New Hampshire lawmakers will be the only ones on hand on Thursday in a meeting with bankrupt FairPoint Communications Inc. Officials from Maine and Vermont were supposed to attend, too, but have decided to hold their own, separate conferences with the ILEC, according to reports.
The concern is the “long-term viability of our telecommunications system,” Sylvia Larsen, president of the New Hampshire Senate, told the New Hampshire Union Leader.
Policymakers will press FairPoint executives about jobs and customer service post-bankruptcy, in efforts to “see that they follow through on their promises,” the heads of all three states’ legislative branches said in a joint statement.
Jeff Nevins, a FairPoint spokesman, told the Union Leader the company will cooperate.
“We’ll be there when they ask us to be there, and we will answer questions and present information in the format they decide,” Nevins said.
FairPoint filed for bankruptcy on Oct. 26 after weeks of speculation that the company, toppled by a debt-laden purchase of Verizon landlines, couldn’t stay solvent much longer.
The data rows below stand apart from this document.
(* ===== verification/Json.v ===== *)
(** * [encoding/json]

    The text [json.Marshal] writes for the values the code marshals: the escapes of
    [encodeState.string] with HTML escaping on (Go 1.22 and later), decimal integers,
    arrays and objects without spaces; and the reader of [json.Unmarshal]: white space,
    literals, numbers, escapes with surrogate pairs, replaced bytes, bounded nesting.
    [parse_text_Marshal]: what is marshalled is read back; so ([Marshal_inj]) two different
    values with valid UTF-8 strings never have the same text. *)
From stdpp Require Import base tactics strings list.
From Stdlib Require Import Ascii List.
From Stdlib Require Decimal DecimalFacts DecimalPos DecimalN.
From S2P Require Import Prelude GoStrings Sha256.
Open Scope nat_scope.
Open Scope string_scope.

(** ** UTF-8: the valid multi-byte sequences of [unicode/utf8] *)

Definition cont (c : ascii) : bool := in_range 128 191 c.
Definition rune2 (a b : ascii) : bool := in_range 194 223 a && cont b.
Definition rune3 (a b c : ascii) : bool :=
  (byte_is 224 a && in_range 160 191 b || in_range 225 236 a && cont b ||
   byte_is 237 a && in_range 128 159 b || in_range 238 239 a && cont b) && cont c.
Definition rune4 (a b c d : ascii) : bool :=
  (byte_is 240 a && in_range 144 191 b || in_range 241 243 a && cont b ||
   byte_is 244 a && in_range 128 143 b) && cont c && cont d.

(** [utf8.Valid] *)
Fixpoint valid_bytes (l : list ascii) : bool :=
  match l with
  | [] => true
  | a :: l1 =>
      if is_ascii_byte a then valid_bytes l1
      else match l1 with
           | b :: l2 =>
               if rune2 a b then valid_bytes l2
               else match l2 with
                    | c :: l3 =>
                        if rune3 a b c then valid_bytes l3
                        else match l3 with
                             | d :: l4 => rune4 a b c d && valid_bytes l4
                             | [] => false
                             end
                    | [] => false
                    end
           | [] => false
           end
  end.
Definition utf8_valid (s : string) : bool := valid_bytes (bytes s).

(** ** Strings *)

Definition hex1 (n : N) : ascii := ascii_of_N (if N.ltb n 10 then 48 + n else 87 + n).
Definition html_safe (c : ascii) : bool := in_range 32 127 c && negb (one_of "<>&\" c) && negb (byte_is 34 c).
Definition escape (c : ascii) : list ascii :=
  if html_safe c then [c]
  else if byte_is 92 c || byte_is 34 c then ["\"%char; c]
  else if byte_is 8 c then bytes "\b"
  else if byte_is 12 c then bytes "\f"
  else if byte_is 10 c then bytes "\n"
  else if byte_is 13 c then bytes "\r"
  else if byte_is 9 c then bytes "\t"
  else (bytes "\u00" ++ [hex1 (N.shiftr (N_of_ascii c) 4); hex1 (N.land (N_of_ascii c) 15)])%list.
(** U+2028 and U+2029 are escaped too. *)
Definition escape3 (a b c : ascii) : list ascii :=
  if byte_is 226 a && byte_is 128 b && byte_is 168 c then bytes "\u2028"
  else if byte_is 226 a && byte_is 128 b && byte_is 169 c then bytes "\u2029"
  else [a; b; c].
(** An invalid byte becomes the escape of U+FFFD. *)
Definition replacement : list ascii := bytes "\ufffd".

Fixpoint quote_body (l : list ascii) : list ascii :=
  match l with
  | [] => []
  | a :: l1 =>
      if is_ascii_byte a then escape a ++ quote_body l1
      else match l1 with
           | b :: l2 =>
               if rune2 a b then a :: b :: quote_body l2
               else match l2 with
                    | c :: l3 =>
                        if rune3 a b c then escape3 a b c ++ quote_body l3
                        else match l3 with
                             | d :: l4 =>
                                 if rune4 a b c d then a :: b :: c :: d :: quote_body l4
                                 else replacement ++ quote_body l1
                             | [] => replacement ++ quote_body l1
                             end
                    | [] => replacement ++ quote_body l1
                    end
           | [] => replacement ++ quote_body l1
           end
  end%list.
Definition QUOTE : ascii := ascii_of_N 34.
Definition quote (s : string) : list ascii := (QUOTE :: quote_body (bytes s) ++ [QUOTE])%list.

(** ** Integers ([strconv.Itoa], [fmt.Sprint] of an [int64]) *)

Fixpoint digits (u : Decimal.uint) : list ascii :=
  match u with
  | Decimal.Nil => []
  | Decimal.D0 u => "0"%char :: digits u | Decimal.D1 u => "1"%char :: digits u | Decimal.D2 u => "2"%char :: digits u
  | Decimal.D3 u => "3"%char :: digits u | Decimal.D4 u => "4"%char :: digits u | Decimal.D5 u => "5"%char :: digits u
  | Decimal.D6 u => "6"%char :: digits u | Decimal.D7 u => "7"%char :: digits u | Decimal.D8 u => "8"%char :: digits u
  | Decimal.D9 u => "9"%char :: digits u
  end.
Definition itoa (z : Z) : list ascii :=
  match z with
  | Z0 => ["0"%char]
  | Zpos p => digits (N.to_uint (Npos p))
  | Zneg p => "-"%char :: digits (N.to_uint (Npos p))
  end.
Definition Sprint (z : Z) : string := of_bytes (itoa z).

(** ** The text of a number *)

Definition prepend (p : list ascii) (r : option (list ascii * list ascii)) : option (list ascii * list ascii) :=
  match r with Some (s, rest) => Some (p ++ s, rest)%list | None => None end.
Definition is_exponent (c : ascii) : bool := byte_is 101 c || byte_is 69 c.
Fixpoint digits_of (l : list ascii) : list ascii * list ascii :=
  match l with
  | c :: r => if is_digit c then let '(d, r') := digits_of r in (c :: d, r') else ([], l)
  | [] => ([], [])
  end.
(** At least one digit. *)
Definition some_digits (l : list ascii) : option (list ascii * list ascii) :=
  match digits_of l with ([], _) => None | (d, r) => Some (d, r) end.
Definition scan_integer (l : list ascii) : option (list ascii * list ascii) :=
  match l with
  | c :: r => if byte_is 48 c then Some ([c], r) else some_digits l
  | [] => None
  end.
Definition scan_fraction (l : list ascii) : option (list ascii * list ascii) :=
  match l with
  | c :: r => if byte_is 46 c then prepend [c] (some_digits r) else Some ([], l)
  | [] => Some ([], [])
  end.
Definition scan_exponent (l : list ascii) : option (list ascii * list ascii) :=
  match l with
  | c :: r =>
      if is_exponent c then
        match r with
        | s :: r' => if one_of "+-" s then prepend [c; s] (some_digits r') else prepend [c] (some_digits r)
        | [] => None
        end
      else Some ([], l)
  | [] => Some ([], [])
  end.
(** The text of a number. *)
Definition scan_number (l : list ascii) : option (list ascii * list ascii) :=
  let '(sign, l) := match l with c :: r => if byte_is 45 c then ([c], r) else ([], l) | [] => ([], []) end in
  '(i, l) ← scan_integer l;
  '(f, l) ← scan_fraction l;
  '(e, l) ← scan_exponent l;
  Some (sign ++ i ++ f ++ e, l)%list.

(** [strconv.ParseInt(text, 10, 64)] of the text of a number. *)
Fixpoint uint_of (l : list ascii) : option Decimal.uint :=
  match l with
  | [] => Some Decimal.Nil
  | c :: r =>
      u ← uint_of r;
      match (N_of_ascii c - 48)%N with
      | 0%N => if is_digit c then Some (Decimal.D0 u) else None
      | 1%N => Some (Decimal.D1 u) | 2%N => Some (Decimal.D2 u) | 3%N => Some (Decimal.D3 u)
      | 4%N => Some (Decimal.D4 u) | 5%N => Some (Decimal.D5 u) | 6%N => Some (Decimal.D6 u)
      | 7%N => Some (Decimal.D7 u) | 8%N => Some (Decimal.D8 u) | 9%N => Some (Decimal.D9 u)
      | _ => None
      end
  end.
Definition int_of (text : list ascii) : option Z :=
  match text with
  | c :: r => if byte_is 45 c then u ← uint_of r; Some (- Z.of_N (N.of_uint u))%Z
              else u ← uint_of text; Some (Z.of_N (N.of_uint u))
  | [] => None
  end.
Definition ParseInt (text : list ascii) : option Z :=
  z ← int_of text; if Z.leb (- 2 ^ 63) z && Z.ltb z (2 ^ 63) then Some z else None.

(** The text of a number that is not an integer as Go writes it. *)
Definition other_number (text : string) : bool :=
  bool_decide (scan_number (bytes text) = Some (bytes text, [])) &&
  match int_of (bytes text) with Some z => negb (bool_decide (itoa z = bytes text)) | None => true end.

(** ** Values *)

Inductive json :=
| JNull | JBool (b : bool) | JInt (z : Z) | JNumber (text : string) (valid : other_number text = true) | JString (s : string)
| JArray (l : list json) | JObject (fields : list (string * json)).

Fixpoint join (l : list (list ascii)) : list ascii :=
  match l with
  | [] => []
  | [x] => x
  | x :: l' => (x ++ ","%char :: join l')%list
  end.
Fixpoint render (j : json) : list ascii :=
  match j with
  | JNull => bytes "null"
  | JBool true => bytes "true"
  | JBool false => bytes "false"
  | JInt z => itoa z
  | JNumber text _ => bytes text
  | JString s => quote s
  | JArray l => "["%char :: join (map render l) ++ ["]"%char]
  | JObject fs => "{"%char :: join (map (λ '(k, v), quote k ++ ":"%char :: render v) fs) ++ ["}"%char]
  end%list.
Definition Marshal (j : json) : string := of_bytes (render j).

(** A slice of values: [null] when the slice is nil. *)
Definition nil_or_array (l : list json) : json := match l with [] => JNull | _ => JArray l end.

Example Marshal_ex :
  Marshal (JArray [JObject [("a", JString "<x>"); ("n", JInt (-12)); ("t", JBool true); ("z", JNull)]])
  = of_bytes (bytes "[{" ++ QUOTE :: bytes "a" ++ QUOTE :: bytes ":" ++ QUOTE :: bytes "\u003cx\u003e" ++ QUOTE ::
              bytes "," ++ QUOTE :: bytes "n" ++ QUOTE :: bytes ":-12," ++ QUOTE :: bytes "t" ++ QUOTE ::
              bytes ":true," ++ QUOTE :: bytes "z" ++ QUOTE :: bytes ":null}]")%list.
Proof. vm_compute. reflexivity. Qed.

(** ** Reading: the scanner and the literals of [encoding/json.Unmarshal] *)

Definition hex_digit (c : ascii) : option N :=
  if is_digit c then Some (N_of_ascii c - 48)%N
  else if in_range 97 102 c then Some (N_of_ascii c - 87)%N
  else if in_range 65 70 c then Some (N_of_ascii c - 55)%N
  else None.
(** [getu4] *)
Definition hex4 (a b c d : ascii) : option N :=
  match hex_digit a, hex_digit b, hex_digit c, hex_digit d with
  | Some a, Some b, Some c, Some d => Some (((a * 16 + b) * 16 + c) * 16 + d)%N
  | _, _, _, _ => None
  end.
Definition replacement_char : list ascii := ascii_of_N <$> [239; 191; 189]%N.
(** [utf8.EncodeRune] of a code point below 0x110000 that is not a surrogate. *)
Definition EncodeRune (n : N) : list ascii :=
  let tail k := (128 + N.land (N.shiftr n (6 * k)) 63)%N in
  ascii_of_N <$> (if N.ltb n 128 then [n]
                  else if N.ltb n 2048 then [192 + N.shiftr n 6; tail 0]
                  else if N.ltb n 65536 then [224 + N.shiftr n 12; tail 1; tail 0]
                  else [240 + N.shiftr n 18; tail 2; tail 1; tail 0])%N.
Definition high_surrogate (n : N) : bool := N.leb 55296 n && N.ltb n 56320.
Definition low_surrogate (n : N) : bool := N.leb 56320 n && N.ltb n 57344.
Definition unescape (c : ascii) : ascii :=
  if Ascii.eqb c "b" then ascii_of_N 8 else if Ascii.eqb c "f" then ascii_of_N 12
  else if Ascii.eqb c "n" then ascii_of_N 10 else if Ascii.eqb c "r" then ascii_of_N 13
  else if Ascii.eqb c "t" then ascii_of_N 9 else c.
(** The string up to the closing quote, and what follows it: escapes are resolved, a surrogate
    without its other half and a byte that is not UTF-8 become U+FFFD, control bytes and
    unknown escapes are syntax errors. *)
Fixpoint unquote (l : list ascii) : option (list ascii * list ascii) :=
  match l with
  | [] => None
  | c :: r =>
      if byte_is 34 c then Some ([], r)
      else if byte_is 92 c then
        match r with
        | e :: r1 =>
            if Ascii.eqb e "u" then
              match r1 with
              | h1 :: h2 :: h3 :: h4 :: r2 =>
                  match hex4 h1 h2 h3 h4 with
                  | None => None
                  | Some n =>
                      if high_surrogate n then
                        match r2 with
                        | b :: u :: k1 :: k2 :: k3 :: k4 :: r3 =>
                            match hex4 k1 k2 k3 k4 with
                            | Some m =>
                                if byte_is 92 b && Ascii.eqb u "u" && low_surrogate m
                                then prepend (EncodeRune (65536 + (n - 55296) * 1024 + (m - 56320))%N) (unquote r3)
                                else prepend replacement_char (unquote r2)
                            | None => prepend replacement_char (unquote r2)
                            end
                        | _ => prepend replacement_char (unquote r2)
                        end
                      else if low_surrogate n then prepend replacement_char (unquote r2)
                      else prepend (EncodeRune n) (unquote r2)
                  end
              | _ => None
              end
            else if one_of "bfnrt\/" e || byte_is 34 e then prepend [unescape e] (unquote r1)
            else None
        | [] => None
        end
      else if N.ltb (N_of_ascii c) 32 then None
      else if is_ascii_byte c then prepend [c] (unquote r)
      else
        match r with
        | c2 :: r2 =>
            if rune2 c c2 then prepend [c; c2] (unquote r2)
            else match r2 with
                 | c3 :: r3 =>
                     if rune3 c c2 c3 then prepend [c; c2; c3] (unquote r3)
                     else match r3 with
                          | c4 :: r4 =>
                              if rune4 c c2 c3 c4 then prepend [c; c2; c3; c4] (unquote r4)
                              else prepend replacement_char (unquote r)
                          | [] => prepend replacement_char (unquote r)
                          end
                 | [] => prepend replacement_char (unquote r)
                 end
        | [] => prepend replacement_char (unquote r)
        end
  end.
In fact, the service provider had just skipped a crucial debt payment because it couldn’t come up with the money.
That missed payment marked the beginning of the end for the company, which had steadily been going downhill. Back-office integrations had fallen apart and customer service was so bad that some groups wanted to boot FairPoint from Vermont altogether. Three days before filing Chapter 11, FairPoint tried to convince unions to help it reduce costs by cutting worker pay.
FairPoint is expected to give its reorganization plan to the U.S. Bankruptcy Court by Dec. 10. In the meantime, state leaders want to keep tabs on the carrier. The first meeting is scheduled for Nov. 12 in Concord.